Expectation | n | % |
---|---|---|
Safety | ||
For client | 1509 | 66 |
For children | 920 | 40 |
For family | 418 | 18 |
Counselling | ||
Emotional support | 1561 | 69 |
Learn options | 1489 | 65 |
Legal guidance | 1216 | 53 |
Decision-making | 1049 | 46 |
Partner counselling | 996 | 44 |
Family counselling | 722 | 32 |
Relationship plan | 637 | 28 |
Safety strategies | 483 | 21 |
Leaving | 282 | 12 |
Child counselling | 194 | 8 |
Reconciliation | ||
Negotiate to stop violence | 1212 | 53 |
Financial support for children | 506 | 22 |
Shared workload | 445 | 20 |
Child care | 426 | 19 |
Return to marital home | 240 | 11 |
Legal help | ||
Financial support from family | 935 | 41 |
Protection | 817 | 36 |
Conjugal rights | 344 | 15 |
Property rights | 245 | 11 |
Divorce | 264 | 12 |
Child custody | 43 | 2 |
Police | ||
File NC offence | 221 | 10 |
Follow up with police | 98 | 4 |
Make application | 79 | 3 |
Talk to senior police | 43 | 2 |
Medical | ||
Referral | 169 | 7 |
Entitlements | ||
Streedhan | 183 | 8 |
Personal belongings | 104 | 5 |
Personal documents | 98 | 4 |
All | 2278 | 100 |
Risk assessment
Counsellors identified appreciable risk for 79% of clients (Table 6).

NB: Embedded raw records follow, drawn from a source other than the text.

(** A clean text is left alone, but for a last dangling backslash, which is doubled. *)
Lemma repair_clean_id b s :
  clean (start_mode b) s = true →
  repair b s = match mode_after (start_mode b) s with Escaped => s ++ [BACKSLASH] | _ => s end.
Proof.
  remember (length s) as n eqn:Hn. revert b s Hn.
  induction n as [n IH] using lt_wf_ind. intros b s ->.
  assert (∀ b s', (length s' < length s)%nat → clean (start_mode b) s' = true →
    repair b s' = match mode_after (start_mode b) s' with Escaped => s' ++ [BACKSLASH] | _ => s' end)
    as IH' by (intros; by eapply IH).
  clear IH. destruct s as [|c s]; [by destruct b|]. intros Hcl.
  destruct b.
  2:{ cbn [repair negb]. cbn [start_mode clean mode_step andb mode_after fold_left] in *.
      specialize (IH' (c =? QUOTE) s). destruct (c =? QUOTE);
        (rewrite IH' by (done || simpl; lia)); unfold mode_after; cbn [start_mode];
        by destruct (fold_left _ _ _). }
  destruct (N.eqb_spec c QUOTE) as [->|Hq].
  { cbn [repair negb N.eqb Pos.eqb]. rewrite IH'; [|simpl; lia|done].
    change (mode_after (start_mode true) (QUOTE :: s)) with (mode_after (start_mode false) s).
    by destruct (mode_after _ _). }
  destruct (N.eqb_spec c BACKSLASH) as [->|Hb].
  - destruct s as [|e s]; [done|]. rewrite repair_escape.
    cbn [start_mode clean] in Hcl. change (mode_step Inside BACKSLASH) with Escaped in Hcl.
    apply andb_true_iff in Hcl as [_ [He Hcl]%andb_true_iff]. rewrite He.
    rewrite IH'; [|simpl; lia|done].
    change (mode_after (start_mode true) (BACKSLASH :: e :: s)) with (mode_after (start_mode true) s).
    by destruct (mode_after _ _).
  - cbn [start_mode clean] in Hcl. apply andb_true_iff in Hcl as [Hc%negb_true_iff Hcl].
    assert (mode_step Inside c = Inside) as Hm.
    { apply N.eqb_neq in Hq, Hb. cbn [mode_step]. by rewrite Hq, Hb. }
    rewrite Hm in Hcl. rewrite repair_plain, IH' by (done || simpl; lia).
    unfold mode_after. cbn [start_mode fold_left]. rewrite Hm. by destruct (fold_left _ _ _).
Qed.

(** The repair turns every text into one that is clean - no raw control character and no
    unknown escape inside a string, no dangling backslash - and leaves clean texts alone, so
    repairing twice is repairing once. *)
Theorem repair_normalizes json :
  clean Outside (repair_json json) = true ∧
  mode_after Outside (repair_json json) ≠ Escaped ∧
  repair_json (repair_json json) = repair_json json ∧
  (clean Outside json = true → mode_after Outside json ≠ Escaped → repair_json json = json).
Proof.
  destruct (repair_spec false json) as [Hc Hm]. cbn [start_mode] in *.
  assert (mode_after Outside (repair_json json) ≠ Escaped) as He
    by (unfold repair_json; rewrite Hm; destruct (mode_after Outside json); discriminate).
  assert (∀ s, clean Outside s = true → mode_after Outside s ≠ Escaped → repair_json s = s) as Hid.
  { intros s Hs Hs'. unfold repair_json. rewrite repair_clean_id by done. cbn [start_mode].
    revert Hs'. by destruct (mode_after Outside s). }
  auto.
Qed.
(* ===== verification/JsonPreview.v ===== *)
(** * Previews of JSON that is still arriving

    What [partial_json_crate] ([PartialJson]) returns for a JSON text and for every part
    of it from the start: the value of the whole text, or a value that the part already
    determines ([shows]).  Tool calls are shown to the user while their arguments are
    being received; these are the values shown. *)
From stdpp Require Import base list numbers gmap sorting strings.
From S2P Require Import Prelude RustStr JsonText JsonRepair PartialJson.

Local Open Scope N_scope.

Section cursor.
Context {Num : Type} {J : SerdeJson Num}.
Variable chars : str.

Abbreviation n := (length chars).

(** The cursor stands before [s]. *)
Definition here (i : nat) (s : str) : Prop := (i ≤ n)%nat ∧ drop i chars = s.

Lemma here_app i a b : here i (a ++ b) → here (i + length a) b.
Proof.
  intros [Hi H]. split.
  - apply (f_equal length) in H. rewrite length_drop, length_app in H. lia.
  - rewrite <-drop_drop, H. apply drop_app_length.
Qed.

Lemma here_cons i c s : here i (c :: s) → here (S i) s.
Proof. intros H%(here_app i [c] s). by rewrite Nat.add_comm in H. Qed.

Lemma here_length i s : here i s → n = (i + length s)%nat.
Proof. intros [Hi H]. apply (f_equal length) in H. rewrite length_drop in H. lia. Qed.

Lemma here_is_char i c s x : here i (c :: s) → is_char chars i x = (c =? x).
Proof.
  intros [Hi H]. unfold is_char, char_at.
  replace (chars !! i) with (drop i chars !! 0%nat) by (rewrite lookup_drop; f_equal; lia).
  by rewrite H.
Qed.

Lemma end_is_char i x : (n ≤ i)%nat → is_char chars i x = false.
Proof. intros H. unfold is_char, char_at. by rewrite lookup_ge_None_2. Qed.

Lemma here_substring i a b : here i (a ++ b) → substring chars i (i + length a) = a.
Proof.
  intros [_ H]. unfold substring. rewrite H.
  replace (i + length a - i)%nat with (length a) by lia. by rewrite take_app_length.
Qed.

Lemma here_rest i s : here i s → substring chars i n = s.
Proof.
  intros H. pose proof (here_length _ _ H) as ->.
  apply (here_substring i s []). by rewrite app_nil_r.
Qed.

(** What the blanks end at. *)
Definition stops (s : str) : Prop := match s with c :: _ => is_blank c = false | [] => True end.

Lemma blanks_app w s : blank w → stops s → blanks (w ++ s) = length w.
Proof.
  intros Hw Hs. induction Hw as [|c w Hc Hw IH]; simpl; [|by rewrite Hc, IH].
  destruct s as [|c s]; simpl; [done|]. by rewrite Hs.
Qed.

Lemma here_skip i w s : here i (w ++ s) → blank w → stops s → skip_blank chars i = (i + length w)%nat.
Proof. intros [_ H] Hw Hs. unfold skip_blank. by rewrite H, blanks_app. Qed.
(* ===== verification/JsonStream.v ===== *)
(** * Arguments that arrive in pieces

    The entry points of [pi-ai/src/utils/json_parse.rs]: [parse_json_with_repair],
    [parse_streaming_json] and [StreamingJsonAccumulator], which collects the pieces of the
    arguments of a tool call and decides when they are parsed again. *)
From stdpp Require Import base list numbers gmap sorting strings.
From S2P Require Import Prelude RustStr JsonText JsonRepair PartialJson JsonPreview.

Local Open Scope N_scope.

Section stream.
Context {Num : Type}.
Variables (from_str : str → result (Value Num) str) (value_to_string : Value Num → str).

Definition parse_json_with_repair (json : str) : result (Value Num) str :=
  match from_str json with
  | Ok value => Ok value
  | Err error =>
      let repaired_json := repair_json json in
      if negb (str_eqb repaired_json json) then from_str repaired_json else Err error
  end.
Lemma text_events_line line acc st rest :
  LF ∉ line →
  text_events acc st (line ++ LF :: rest) =
  let '(st', e) := decode_sse_line (acc ++ line) st in list_of e ++ text_events [] st' rest.
Proof.
  revert acc. induction line as [|c line IH]; intros acc Hl; cbn [app text_events].
  - by rewrite app_nil_r.
  - apply not_elem_of_cons in Hl as [Hc Hl]. destruct (N.eqb_spec c LF) as [->|]; [done|].
    rewrite IH by done. by rewrite <-app_assoc.
Qed.

Lemma text_events_last line acc st :
  LF ∉ line → text_events acc st line =
  list_of (flush_sse_event (if is_empty (acc ++ line) then st else (decode_sse_line (acc ++ line) st).1)).2.
Proof.
  revert acc. induction line as [|c line IH]; intros acc Hl; cbn [text_events].
  - by rewrite app_nil_r.
  - apply not_elem_of_cons in Hl as [Hc Hl]. destruct (N.eqb_spec c LF) as [->|]; [done|].
    rewrite IH by done. by rewrite <-app_assoc.
Qed.

Lemma split_line_Some text line after :
  CR ∉ text → split_line text = Some (line, after) → text = line ++ LF :: after ∧ LF ∉ line.
Proof.
  revert line. induction text as [|c text IH]; intros line Hcr; cbn [split_line]; [done|].
  apply not_elem_of_cons in Hcr as [Hc Hcr]. destruct (N.eqb_spec c CR) as [->|]; [done|].
  destruct (N.eqb_spec c LF) as [->|].
  - intros [= <- <-]. split; [done|apply not_elem_of_nil].
  - destruct (split_line text) as [[l a]|] eqn:E; [|done]. intros [= <- <-].
    destruct (IH l Hcr eq_refl) as [-> Hl]. split; [done|]. by apply not_elem_of_cons.
Qed.

Lemma split_line_None text : split_line text = None → LF ∉ text.
Proof.
  induction text as [|c text IH]; cbn [split_line]; [intros _; apply not_elem_of_nil|].
  destruct (c =? CR); [done|]. destruct (N.eqb_spec c LF) as [->|Hc]; [done|].
  destruct (split_line text) as [[l a]|]; [done|]. intros _. apply not_elem_of_cons. auto.
Qed.

(** A line that is not empty only changes the state. *)
Lemma decode_sse_line_none line st : line ≠ [] → (decode_sse_line line st).2 = None.
Proof.
  destruct line as [|c line]; [done|]. intros _. cbn [decode_sse_line].
  destruct (c =? 58); [done|]. destruct (split_once 58 (c :: line)) as [[f v]|];
    destruct (str_eqb _ (lit "event")); [done| |done|]; by destruct (str_eqb _ _).
Qed.

(** ** The reader and the text it is sent *)

Definition arrived (a : arrival) : list N := match a with Bytes b => b | _ => [] end.
Definition all_bytes (l : list arrival) : Prop := Forall (λ a, ∃ b, a = Bytes b) l.

(** The text still to be read. *)
Definition reader_text (r : SseMessageReader) : str :=
  buffer r ++
  (if final_decoded r then []
   else decode_utf8_final (byte_pending r ++ (if finished r then [] else concat (map arrived (chunks r))))).

Definition reader_events (r : SseMessageReader) : list ServerSentEvent :=
  if trailing_flushed r then [] else text_events [] (state r) (reader_text r).

Record reader_ok (r : SseMessageReader) : Prop := {
  ok_chunks : all_bytes (chunks r);
  ok_buffer : CR ∉ buffer r;
  ok_pending : CR ∉ byte_pending r;
  ok_bytes : CR ∉ concat (map arrived (chunks r));
  ok_final : final_decoded r = true → finished r = true;
  ok_trailing : trailing_flushed r = true → final_decoded r = true ∧ buffer r = [];
}.

Definition reader_measure (r : SseMessageReader) : nat :=
  length (buffer r) + length (chunks r) + (if finished r then 0 else 1)
  + (if final_decoded r then 0 else 1 + 2 * (length (byte_pending r) + length (concat (map arrived (chunks r))))).

(** What a call of [next] does with the events still to come. *)
Definition next_spec (r : SseMessageReader)
    (res : SseMessageReader * option (result (option ServerSentEvent) str)) : Prop :=
  match res with
  | (r', Some (Ok (Some e))) => reader_ok r' ∧ reader_events r = e :: reader_events r'
  | (_, Some (Ok None)) => reader_events r = []
  | _ => False
  end.

Lemma next_spec_mono r r' res :
  reader_events r = reader_events r' → next_spec r' res → next_spec r res.
Proof. unfold next_spec. intros ->. done. Qed.

Lemma flush_spec st : (flush_sse_event st).2 = None ↔ (flush_sse_event st).1 = st ∧ (flush_sse_event st).2 = None.
Proof.
  unfold flush_sse_event. destruct (st_event st), (st_data st); cbn; naive_solver.
Qed.

Section chunks.
Variable idle_timeout : N.

Lemma reader_line r line after :
  reader_ok r → split_line (buffer r) = Some (line, after) →
  let '(st, e) := decode_sse_line line (state r) in
  let r' := mkReader (chunks r) (byte_pending r) after st (finished r) (final_decoded r) (trailing_flushed r) in
  reader_ok r' ∧ reader_events r = list_of e ++ reader_events r' ∧ (reader_measure r' < reader_measure r)%nat.
Proof.
  intros [Hch Hb Hp Hby Hf Ht] Hs. destruct (split_line_Some _ _ _ Hb Hs) as [Hbuf Hl].
  destruct (decode_sse_line line (state r)) as [st e] eqn:E.
  assert (trailing_flushed r = false) as Htr.
  { destruct (trailing_flushed r); [|done]. destruct (Ht eq_refl) as [_ Hn]. rewrite Hn in Hbuf. by destruct line. }
  rewrite Hbuf in Hb. apply not_elem_of_app in Hb as [_ [_ Hb]%not_elem_of_cons].
  split; [|split].
  - constructor; try done. cbn. intros Htr'. by rewrite Htr' in Htr.
  - unfold reader_events, reader_text. cbn [trailing_flushed state buffer final_decoded byte_pending finished chunks].
    rewrite Htr, Hbuf. rewrite <-app_assoc. cbn [app]. rewrite text_events_line by done. cbn [app]. by rewrite E.
  - unfold reader_measure. cbn [buffer chunks finished final_decoded byte_pending].
    rewrite Hbuf, length_app. cbn [length]. lia.
Qed.

(** The two steps at the end of the body: the last bytes, and a line without a break. *)
Lemma reader_final_bytes r :
  reader_ok r → finished r = true → final_decoded r = false →
  let r' := mkReader (chunks r) [] (buffer r ++ decode_utf8_final (byte_pending r)) (state r) true true
              (trailing_flushed r) in
  reader_ok r' ∧ reader_events r = reader_events r' ∧ (reader_measure r' < reader_measure r)%nat.
Proof.
  intros [Hch Hb Hp Hby Hfin Htr] Hf Hfd. cbn zeta.
  assert (trailing_flushed r = false) as Ht.
  { destruct (trailing_flushed r); [|done]. destruct (Htr eq_refl). congruence. }
  split; [|split].
  - constructor; cbn [chunks buffer byte_pending finished final_decoded trailing_flushed]; try done.
    + apply not_elem_of_app. split; [done|]. by apply decode_final_ascii.
    + apply not_elem_of_nil.
    + by rewrite Ht.
  - unfold reader_events, reader_text. cbn [trailing_flushed state buffer final_decoded].
    by rewrite Ht, Hf, Hfd, !app_nil_r.
  - unfold reader_measure. cbn [buffer chunks finished final_decoded byte_pending].
    rewrite Hf, Hfd, length_app. pose proof (decode_final_length (byte_pending r)). lia.
Qed.

Lemma reader_last_line r :
  reader_ok r → finished r = true → final_decoded r = true → buffer r ≠ [] → LF ∉ buffer r →
  let r' := mkReader (chunks r) (byte_pending r) [] (decode_sse_line (buffer r) (state r)).1 true true
              (trailing_flushed r) in
  reader_ok r' ∧ reader_events r = reader_events r' ∧ (reader_measure r' < reader_measure r)%nat.
Proof.
  intros [Hch Hb Hp Hby Hfin Htr] Hf Hfd Hne Hlf. cbn zeta.
  assert (trailing_flushed r = false) as Ht.
  { destruct (trailing_flushed r); [|done]. by destruct (Htr eq_refl). }
  split; [|split].
  - constructor; cbn [chunks buffer byte_pending finished final_decoded trailing_flushed]; try done.
    apply not_elem_of_nil.
  - unfold reader_events, reader_text. cbn [trailing_flushed state buffer final_decoded].
    rewrite Ht, Hfd, app_nil_r, text_events_last by done. cbn [app].
    destruct (buffer r) eqn:E; [done|]. done.
  - unfold reader_measure. cbn [buffer chunks finished final_decoded byte_pending length].
    rewrite Hf, Hfd. destruct (buffer r); [done|]. cbn [length]. lia.
Qed.

Lemma reader_chunk r b ch :
  reader_ok r → finished r = false → chunks r = Bytes b :: ch →
  let '(decoded, pending) := decode_utf8_stream (byte_pending r ++ b) in
  let r' := mkReader ch pending (buffer r ++ decoded) (state r) false (final_decoded r) (trailing_flushed r) in
  reader_ok r' ∧ reader_events r = reader_events r' ∧ (reader_measure r' < reader_measure r)%nat.
Proof.
  intros [Hch Hb Hp Hby Hfin Htr] Hf Hc. rewrite Hc in *. cbn [map concat arrived] in Hby.
  apply not_elem_of_app in Hby as [Hb1 Hby].
  pose proof (decode_stream_length (byte_pending r ++ b)) as Hlen. rewrite length_app in Hlen.
  pose proof (decodes_ascii _ _ _ CR (decode_utf8_decodes (byte_pending r ++ b))) as Hcr.
  destruct Hcr as [Hcr1 Hcr2]; [lia|by apply not_elem_of_app|].
  pose proof (decode_final_app (byte_pending r ++ b) (concat (map arrived ch))) as Happ.
  destruct (decode_utf8_stream (byte_pending r ++ b)) as [o p]. cbn [fst snd] in *.
  assert (final_decoded r = false) as Hfd by (destruct (final_decoded r); [by rewrite Hfin in Hf|done]).
  assert (trailing_flushed r = false) as Ht.
  { destruct (trailing_flushed r); [|done]. destruct (Htr eq_refl). congruence. }
  split; [|split].
  - constructor; cbn [chunks buffer byte_pending finished final_decoded trailing_flushed]; try done.
    + by inversion Hch.
    + by apply not_elem_of_app.
    + by rewrite Hfd.
    + by rewrite Ht.
  - unfold reader_events, reader_text.
    cbn [trailing_flushed state buffer final_decoded finished chunks byte_pending].
    rewrite Ht, Hf, Hfd, Hc. cbn [map concat arrived]. by rewrite (app_assoc (byte_pending r)), Happ, app_assoc.
  - unfold reader_measure. cbn [buffer chunks finished final_decoded byte_pending].
    rewrite Hf, Hfd, Hc. cbn [map concat arrived length]. rewrite !length_app. lia.
Qed.

Lemma reader_body_end r :
  reader_ok r → finished r = false → chunks r = [] →
  let r' := mkReader [] (byte_pending r) (buffer r) (state r) true (final_decoded r) (trailing_flushed r) in
  reader_ok r' ∧ reader_events r = reader_events r' ∧ (reader_measure r' < reader_measure r)%nat.
Proof.
  intros [Hch Hb Hp Hby Hfin Htr] Hf Hc. rewrite Hc in *. split; [|split].
  - by constructor.
  - unfold reader_events, reader_text.
    cbn [trailing_flushed state buffer final_decoded finished chunks byte_pending]. by rewrite Hf, Hc.
  - unfold reader_measure. cbn [buffer chunks finished final_decoded byte_pending]. rewrite Hf, Hc.
    cbn [length map concat]. lia.
Qed.

Lemma next_correct fuel r :
  reader_ok r → (reader_measure r < fuel)%nat → next_spec r (reader_next idle_timeout fuel r).
Proof.
  revert r. induction fuel as [|fuel IH]; intros r Hok Hf; [lia|].
  assert (∀ r', reader_ok r' ∧ reader_events r = reader_events r' ∧ (reader_measure r' < reader_measure r)%nat →
    next_spec r (reader_next idle_timeout fuel r')) as Hgo.
  { intros r' (Hok'&Hev&Hm). eapply next_spec_mono; [exact Hev|]. apply IH; [done|lia]. }
  pose proof (reader_line r) as Hline. pose proof (reader_final_bytes r Hok) as Hfb.
  pose proof (reader_last_line r Hok) as Hll. pose proof (reader_chunk r) as Hck.
  pose proof (reader_body_end r Hok) as Hbe. pose proof Hok as [Hch _ _ _ _ Htr].
  destruct r as [ch bp buf st fin fd tr]. cbn [reader_next].
  cbn [buffer state chunks byte_pending finished final_decoded trailing_flushed] in *.
  destruct (split_line buf) as [[line after]|] eqn:Hs.
  { specialize (Hline line after Hok eq_refl). destruct (decode_sse_line line st) as [st' [e|]].
    - destruct Hline as (Hok'&Hev&_). by split.
    - by apply Hgo. }
  apply split_line_None in Hs. destruct fin; [destruct fd; cbn [negb]|].
  - destruct buf as [|c buf]; cbn [is_empty negb].
    + destruct tr; cbn [negb]; [done|]. unfold next_spec, reader_events, reader_text.
      cbn [trailing_flushed state buffer final_decoded app text_events is_empty].
      destruct (flush_sse_event st) as [st' [e|]]; [|done]. split; [|done].
      destruct Hok. by constructor.
    + specialize (Hll eq_refl eq_refl ltac:(done) Hs).
      pose proof (decode_sse_line_none (c :: buf) st ltac:(done)) as Hn.
      destruct (decode_sse_line (c :: buf) st) as [st' e]. cbn [fst snd] in *. subst e. by apply Hgo.
  - apply Hgo, Hfb; done.
  - destruct ch as [|a ch]; [by apply Hgo, Hbe|]. inversion Hch as [|? ? [b ->] _]; subst.
    specialize (Hck b ch Hok eq_refl eq_refl).
    destruct (decode_utf8_stream (bp ++ b)) as [o p]. by apply Hgo.
Qed.

Lemma reader_measure_fuel r : all_bytes (chunks r) → (reader_measure r < reader_fuel r)%nat.
Proof.
  intros Hch. unfold reader_measure, reader_fuel.
  assert (sum_list (map (λ a, match a with Bytes b => length b | _ => 0%nat end) (chunks r))
    = length (concat (map arrived (chunks r)))) as ->.
  { induction Hch as [|a l [b ->] Hl IH]; [done|].
    cbn [map concat arrived sum_list sum_list_with foldr]. rewrite length_app.
    change (length b + sum_list (map (λ a, match a with Bytes b => length b | _ => 0%nat end) l)
      = length b + length (concat (map arrived l)))%nat. lia. }
  destruct (finished r), (final_decoded r); lia.
Qed.
Definition on_message_delta (s : Consumer) (event : Value) : result Consumer AnthropicStreamError :=
  let details := match pointer event [lit "delta"; lit "stop_details"] with
                 | Some (JsonText.Object m) => Some (JsonText.Object m)
                 | Some _ => None
                 | None => refusal_details s
                 end in
  let s := mkConsumer (output s) (blocks s) details (cache_write_cost s) (emitted s) in
  let* s := match as_str (pointer event [lit "delta"; lit "stop_reason"]) with
            | Some stop_reason =>
                let* reason := map_stop_reason stop_reason in
                Ok (with_output s (set_stop (output s) reason
                     (if str_eqb reason (lit "error") || str_eqb reason (lit "length")
                      then Some stop_reason else None)))
            | None => Ok s
            end in
  let '(u, cost) := usage_at_delta (usage (output s)) (cache_write_cost s) event in
  Ok (with_cost (with_output s (set_usage (output s) u)) cost).

(** One round of the loop over the events. *)
Definition on_event (s : Consumer) (parsed : AnthropicParsed Num) : result Consumer AnthropicStreamError :=
  let event_type := parsed_type parsed in
  let '(typed, event) := match parsed with
                         | Delta typed => (Some typed, JsonText.Null)
                         | PValue value => (None, value)
                         end in
  if str_eqb event_type (lit "message_start") then Ok (on_message_start s event)
  else if str_eqb event_type (lit "content_block_start") then Ok (on_content_block_start s event)
  else if str_eqb event_type (lit "content_block_delta") then Ok (on_content_block_delta s typed event)
  else if str_eqb event_type (lit "content_block_stop") then Ok (on_content_block_stop s event)
  else if str_eqb event_type (lit "message_delta") then on_message_delta s event
  else Ok s.

(** The loop; an error keeps what was received. *)
Fixpoint consume (s : Consumer) (events : list fetched) : Consumer * option AnthropicStreamError :=
  match events with
  | [] => (s, None)
  | FetchError e :: _ => (s, Some e)
  | Fetched parsed :: events =>
      match on_event s parsed with
      | Ok s => consume s events
      | Err e => (s, Some e)
      end
  end.

(** After the loop, however it ended: arguments not parsed yet are. *)
Definition settle_block (b : AnthropicBlock) : AnthropicBlock :=
  match b with
  | ABToolCall tool_call partial_json index =>
      match acc_flush from_str value_to_string partial_json with
      | (partial_json, Some v) => ABToolCall (set_arguments tool_call (object_or_empty v)) partial_json index
      | (partial_json, None) => ABToolCall tool_call partial_json index
      end
  | b => b
  end.

(** [run_stream_anthropic] after the request was sent: the [Start] event, the loop, the
    checks after it. *)
Definition run_stream (m : AssistantMessage) (events : list fetched)
    : AssistantMessage * list AssistantMessageEvent * result unit AnthropicStreamError :=
  let '(s, failure) := consume (mkConsumer m [] None initial_cost [Start m]) events in
  let bs := map settle_block (blocks s) in
  let m := partial_from_blocks (output s) bs in
  match failure with
  | Some e => (m, emitted s, Err e)
  | None =>
      if cancelled then (m, emitted s, Err (inr (lit "Request was aborted")))
      else if str_eqb (stop_reason m) (lit "aborted") || str_eqb (stop_reason m) (lit "error")
      then (m, emitted s, Err (inl (refusal_failure (stop_reason_raw m) (refusal_details s))))
      else (m, emitted s ++ [Done (stop_reason m) m], Ok tt)
  end.

(** [stream_anthropic]: [setup] is the outcome of everything up to the response. *)
Definition stream_anthropic (m : AssistantMessage) (setup : result (list fetched) AnthropicStreamError)
    : list AssistantMessageEvent :=
  let '(m, events, r) := match setup with
                         | Ok events => run_stream m events
                         | Err e => (m, [], Err e)
                         end in
  match r with
  | Ok _ => events
  | Err e =>
      let reason := if aborted then lit "aborted" else lit "error" in
      let m := mkAssistant (content m) (api m) (provider m) (am_model m) (response_model m) (response_id m)
                 (if aborted then diagnostics m
                  else Some (default [] (diagnostics m) ++ [failure_diagnostic e]))
                 (usage m) reason (stop_reason_raw m) (Some (failure_message e)) (am_timestamp m) in
      events ++ [ErrorEvent reason m]
  end.

(** ** The client keeps the protocol of assistant events *)

Definition view (b : AnthropicBlock) : ContentBlock := unsigned (to_content_block b).
Definition views (s : Consumer) : list ContentBlock := map view (blocks s).

Lemma shown_partial m bs : shown (partial_from_blocks m bs) = map view bs.
Proof. unfold shown, partial_from_blocks. cbn [set_content content]. by rewrite map_map. Qed.

(** What an operation on the blocks adds to the stream. *)
Definition extends (s s' : Consumer) : Prop :=
  ∃ new, emitted s' = emitted s ++ new ∧ protocol (views s) new (views s').

Lemma emits_refl s s' : emitted s' = emitted s → views s' = views s → extends s s'.
Proof. intros He Hk. exists []. rewrite app_nil_r, Hk. split; [done|constructor]. Qed.

Lemma extends_same s s' : emitted s' = emitted s ∧ blocks s' = blocks s → extends s s'.
Proof. intros [He Hb]. apply emits_refl; [done|]. unfold views. by rewrite Hb. Qed.

Lemma emits_trans s1 s2 s3 : extends s1 s2 → extends s2 s3 → extends s1 s3.
Proof.
  intros (n1&E1&P1) (n2&E2&P2). exists (n1 ++ n2). rewrite E2, E1, app_assoc. split; [done|].
  by eapply protocol_app.
Qed.

Lemma extends_one s s' e m :
  emitted s' = emitted s ++ [e] → protocol_step (views s) e (partial_from_blocks m (blocks s')) → extends s s'.
Proof.
  intros He Hp. exists [e]. split; [done|]. unfold views at 2. rewrite <-(shown_partial m). by apply protocol_one.
Qed.

Lemma open_block_extends s b announce :
  (∀ p, shown p = views s ++ [view b] → protocol_step (views s) (announce (len (views s)) p) p) →
  extends s (open_block s b announce).
Proof.
  intros Ha. eapply (extends_one _ _ _ (output s)); [done|].
  assert (len (blocks s ++ [b]) - 1 = len (views s)) as ->.
  { unfold views, len. rewrite length_app, length_map. cbn [length]. lia. }
  apply Ha. rewrite shown_partial. apply map_app.
Qed.

Lemma map_insert_same {B C} (f : B → C) (l : list B) i b b0 :
  l !! i = Some b0 → f b = f b0 → map f (<[i:=b]> l) = map f l.
Proof.
  intros Hl Hf. change (f <$> <[i:=b]> l = f <$> l). rewrite list_fmap_insert, Hf. apply list_insert_id.
  by rewrite list_lookup_fmap, Hl.
Qed.

Lemma lookup_view s i b : blocks s !! i = Some b → views s !! i = Some (view b).
Proof. intros Hl. change ((view <$> blocks s) !! i = Some (view b)). by rewrite list_lookup_fmap, Hl. Qed.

Common scenarios were physical assault and threat of violence against client or family (20% faced threat to kill). In 18% of cases, physical violence had extended beyond the domestic space to public places, and in 13% there had been an escalation in violence in the period preceding consultation. A quarter of clients had been made to move out of their home, 12% forcibly. The majority of clients (1895; 83%) were screened for depressive symptoms (PHQ-9) and anxiety (GAD-7). Screening suggested moderate or severe depressive symptoms in 39% (744) and moderate or severe anxiety symptoms in 35% (667).
Type of risk | n | % |
---|---|---|
Physical risk | ||
Assaulted by partner | 1433 | 63 |
Assaulted outside home | 398 | 17 |
Escalation in violence | 392 | 17 |
Another family member assaulted | 256 | 11 |
Assaulted with weapon | 230 | 10 |
Non-family member assaulted | 83 | 4 |
Threat | ||
To client | 541 | 24 |
To kill client | 446 | 20 |
To family | 341 | 15 |
Of assault to non-family | 90 | 4 |
To use weapon | 142 | 6 |
To non-family | 85 | 2 |
Home | ||
Client made to move out | 568 | 25 |
Client thrown out | 282 | 12 |
Child | ||
Threat to child | 211 | 9 |
Child taken away | 107 | 5 |
Child abused | 106 | 5 |
Mobility | ||
Isolated by family | 257 | 11 |
Isolated location | 209 | 9 |
Held against will | 65 | 3 |
Illness risk | ||
Perpetrator drug or alcohol user | 640 | 28 |
Perpetrator self-harm | 185 | 8 |
Client mental health issues | 670 | 29 |
Client suicidal ideation | 336 | 15 |
Any safety concern | 1798 | 79 |
All | 2278 | 100 |
Crisis counselling
Around one-third of clients (721; 32%) required crisis intervention after consultation. Most required one crisis counselling visit (88%) and the remainder generally required two (11%). Counsellors provided psychological first aid for 90%, conducted a formal suicide risk assessment for 79%, and worked with 78% to make a safety plan, including assessing the possibility of an increase in violence in response to women’s help-seeking. Crisis counselling involved clients’ partners in 87% of cases and their families in 37%. Urgent referrals were made to the police in 24% of cases, for medical care in 12%, and for shelter in 1%. Counsellors made home visits to intervene with partners (7%), marital families (14%), and natal families (9%).
Subsequent support
Overall, clients met with a counsellor a median three times [interquartile range (IQR) 2–6, range 1–44]. A single crisis consultation was usually necessary (IQR 1–1, range 1–5), and counsellors made home visits to 31% of clients (n = 715) (IQR 1–2, range 1–12); in 88% of cases, this visit involved discussions with the marital family. Figure 1 summarises the combinations of inputs that clients received: 68% received support from counsellors without referral, while 17% also received legal support (16% from a lawyer as well as a legal counsellor); the bulk of this work was prelitigation and litigation consultation. Almost one in eight (13%) saw a clinical psychologist, and 3% saw a psychiatrist; 7% consulted the police; and 5% received medical support. Overall, this meant that clients had a median seven consultations with a counsellor or other professional (IQR 4–12, range 1–72).
Discussion
Our analysis of the routes to consultation, presenting concerns, expectations, and subsequent support of 2278 women clients helps to clarify the skills and networks required of responsive services. What kinds of heuristics should inform service design and what kinds of networks will help meet the needs of survivors of violence? We begin with a series of pragmatic assumptions. Although these will not apply to an appreciable minority of clients, they do indicate the dimensions of a minimum response.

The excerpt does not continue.